= Caucasus 2008 =

2008 military exercise in Russia

Caucasus 2008 were large-scale military maneuvers conducted by Russia in July 2008 close to its border with Georgia. The main forces involved were from the 58th Army from the North Caucasus Military District, and the Black Sea Fleet. The exercises were almost concurrent to joint US–Georgian military exercises dubbed Immediate Response 2008. At the time, Russia's stated objective for Caucasus 2008 was to improve combat skills in fighting terrorism in mountainous terrain, Russian tanks subsequently entered Georgia in August, starting the Russo-Georgian War.

They were held in several regions of the Southern Federal District, including Chechnya, North Ossetia, Ingushetia, Kabardino-Balkaria, and Karachay–Cherkessia. The units involved were from the North Caucasus Military District, mainly the 58th Army, the 4th Air Force Army, Interior Ministry troops, and border guards. Airborne troops involved included the 56th Airborne Assault Regiment, which conducted parachute assault exercises. There was also a naval element, involving ships from Russia's Black Sea Fleet and the Novorossiysk Naval Base.
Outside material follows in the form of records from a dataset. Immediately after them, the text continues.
(* ===== verification/ManualLists.v ===== *)
(** * The operator's listings (api/manual_controls.py)

    The pages of the waiting orders and the recent fills, as far as the user's
    strategies go. *)

From S2P Require Import Prelude PyDecimal PyText OrderStatus OrderSchema GatewayDb OrderCas RedisClient RateLimiter.
From S2P Require Import Access Gateway SliceExec OrderGates OrderSubmit OrderOutcome Calendar ManualText Listings ManualBase ManualCancel ManualPositions ManualMoves.
Open Scope Z_scope.

(** The query parameters, as FastAPI has checked them. *)
Record pending_query := {
  pq_strategy_id : option string;
  pq_symbol : option string;
  pq_parent_order_id : option string;
  pq_limit : Z;
  pq_offset : Z;
  pq_sort_by : string;
  pq_sort_order : string
}.

Definition pending_query_ok (q : pending_query) : bool := (1 <=? pq_limit q) && (pq_limit q <=? 1000) && (0 <=? pq_offset q).

Record PendingOrdersResponse := {
  pr_orders : list OrderDetail;
  pr_total : Z;
  pr_limit : Z;
  pr_offset : Z;
  pr_filtered_by_strategy : bool;
  pr_user_strategies : list string
}.

Definition sort_column (sort_by : string) : string :=
  if one_of sort_by ["created_at"; "updated_at"; "symbol"; "strategy_id"; "status"] then sort_by else "created_at".
Definition sort_direction (sort_order : string) : string := if one_of sort_order ["asc"; "desc"] then sort_order else "desc".

(** The strategies the query is restricted to, and whether it was restricted. *)
Definition pending_scope (env : environment) (user : AuthenticatedUser) (strategy_id : option string) (scope : option (list string))
    : M mc (option (list string) * bool) :=
  let log := fun rtype rid detail => entry user "list_pending_orders" rtype rid "denied" None detail in
  let wanted := text_filter strategy_id in
  if has_permission user "view_all_strategies"
  then mret ((fun s => [s]) <$> wanted, bool_decide (is_Some strategy_id))
  else
    match scope with
    | None | Some [] => log_and_raise env (log "orders" "*" "no_authorized_strategies") strategy_unauthorized
    | Some l =>
        match wanted with
        | None => mret (Some l, true)
        | Some s =>
            if one_of s l then mret (Some [s], true)
            else log_and_raise env (log "strategy" s s) strategy_unauthorized
        end
    end.

Definition list_pending_orders (env : environment) (cx : controls) (user : AuthenticatedUser) (q : pending_query) : M mc PendingOrdersResponse :=
  scope ← admitted env cx user "view_trades" "list_pending_orders" "pending_orders" "orders" "*";
  restricted ← pending_scope env user (pq_strategy_id q) scope;
  let f := {| pf_symbol := upper <$> text_filter (pq_symbol q); pf_strategy_ids := restricted.1; pf_parent_order_id := pq_parent_order_id q |} in
  found ← on_gw (call env (fun _ => in_db (get_pending_orders f (pq_limit q) (pq_offset q) (sort_column (pq_sort_by q)) (sort_direction (pq_sort_order q)))));
  _ ← log_action env (entry user "list_pending_orders" "orders" "*" "success" None (str_int found.2));
  mret {| pr_orders := found.1; pr_total := found.2; pr_limit := pq_limit q; pr_offset := pq_offset q;
          pr_filtered_by_strategy := restricted.2; pr_user_strategies := get_authorized_strategies (Some user) |}.

(** ** Recent fills *)

Record RecentFillsResponse := {
  rf_events : list fill_event;
  rf_limit : Z;
  rf_filtered_by_strategy : bool;
  rf_user_strategies : list string
}.

(** The default of [get_recent_fills(lookback_hours=...)]. *)
Definition LOOKBACK_HOURS : Z := 24.

Definition list_recent_fills (env : environment) (cx : controls) (user : AuthenticatedUser) (limit : Z) : M mc RecentFillsResponse :=
  _ ← _ensure_permission_with_audit env user "view_trades" "list_recent_fills";
  _ ← _enforce_rate_limit env cx user "recent_fills";
  let scope_strategies := get_authorized_strategies (Some user) in
  let filtered := negb (has_permission user "view_all_strategies") in
  if filtered && bool_decide (scope_strategies = [])
  then log_and_raise env (entry user "list_recent_fills" "orders" "*" "denied" None "no_authorized_strategies") strategy_unauthorized
  else
    events ← on_gw (call env (fun now => in_db (get_recent_fills now (if filtered then Some scope_strategies else None) limit LOOKBACK_HOURS)));
    _ ← log_action env (entry user "list_recent_fills" "orders" "*" "success" None (str_int (Z.of_nat (length events))));
    mret {| rf_events := events; rf_limit := limit; rf_filtered_by_strategy := filtered; rf_user_strategies := scope_strategies |}.

(** ** What a page holds *)

(** A user who is let in sees of the waiting orders those of the strategy, the symbol and the parent asked for, as many
    as the page has room for; the total counts all of them.  Reading changes nothing. *)
Theorem pending_listing_exact env cx user q scope s s1 : quiet env -> pending_query_ok q = true ->
  admitted env cx user "view_trades" "list_pending_orders" "pending_orders" "orders" "*" s = (Ok scope, s1) ->
  let out := list_pending_orders env cx user q s in
  let f := {| pf_symbol := upper <$> text_filter (pq_symbol q); pf_strategy_ids := (fun x => [x]) <$> text_filter (pq_strategy_id q);
              pf_parent_order_id := pq_parent_order_id q |} in
  let all := select_orders (pending_match f) (db_of s) in
  db_of (snd out) = db_of s /\ g_sent (mc_gw (snd out)) = g_sent (mc_gw s) /\
  exists a, fst out = Ok a /\ pr_total a = Z.of_nat (length all) /\
    Z.of_nat (length (pr_orders a)) = Z.min (pq_limit q) (Z.max 0 (pr_total a - pq_offset q)) /\
    (forall p, p ∈ pr_orders a -> p ∈ all).
Proof.
  intros Hq Hok Ha out f all. unfold out, list_pending_orders. rewrite M_bind_run, Ha. apply (admitted_from env Hq) in Ha as [W ->].
  unfold pending_scope. cbn [has_permission]. rewrite M_bind_run.
  change ((mret ((fun s0 => [s0]) <$> text_filter (pq_strategy_id q), bool_decide (is_Some (pq_strategy_id q))) : M mc _) s1)
    with (@Ok (option (list string) * bool) ((fun s0 => [s0]) <$> text_filter (pq_strategy_id q), bool_decide (is_Some (pq_strategy_id q))), s1).
  cbv beta iota zeta. cbn [fst snd]. fold f. rewrite M_bind_run.
  destruct (db_from env Hq W (fun _ => get_pending_orders f (pq_limit q) (pq_offset q) (sort_column (pq_sort_by q)) (sort_direction (pq_sort_order q))))
    as (n & s2 & E & W2). rewrite E. unfold get_pending_orders, reads in *. cbn [fst snd] in *. fold all. rewrite M_bind_run.
  edestruct (log_from env Hq W2) as (s3 & E3 & W3). rewrite E3. unfold mret, M_ret. cbn [fst snd].
  split; [exact (went_db _ _ _ _ _ W3)|]. split; [rewrite (went_sent _ _ _ _ _ W3); apply app_nil_r|].
  eexists. split; [reflexivity|]. cbn [pr_total pr_orders]. split; [done|]. unfold pending_query_ok in Hok. boolify.
  split; [|intros p Hp; apply take_mem, drop_mem in Hp; by rewrite merge_sort_Permutation in Hp].
  rewrite length_take, length_drop, merge_sort_Permutation. unfold OrderDetail in *. lia.
Qed.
Russia sought to minimise the true scale of Caucasus 2008, claiming that it involved 8,000 military personnel, 700 tanks and armored personnel carriers, and 30 aircraft; in fact, the actual numbers were significantly larger. Following the maneuvers, the forces remained in place and were expanded to 80,000 personnel, of which 60,000 later took part in war operations.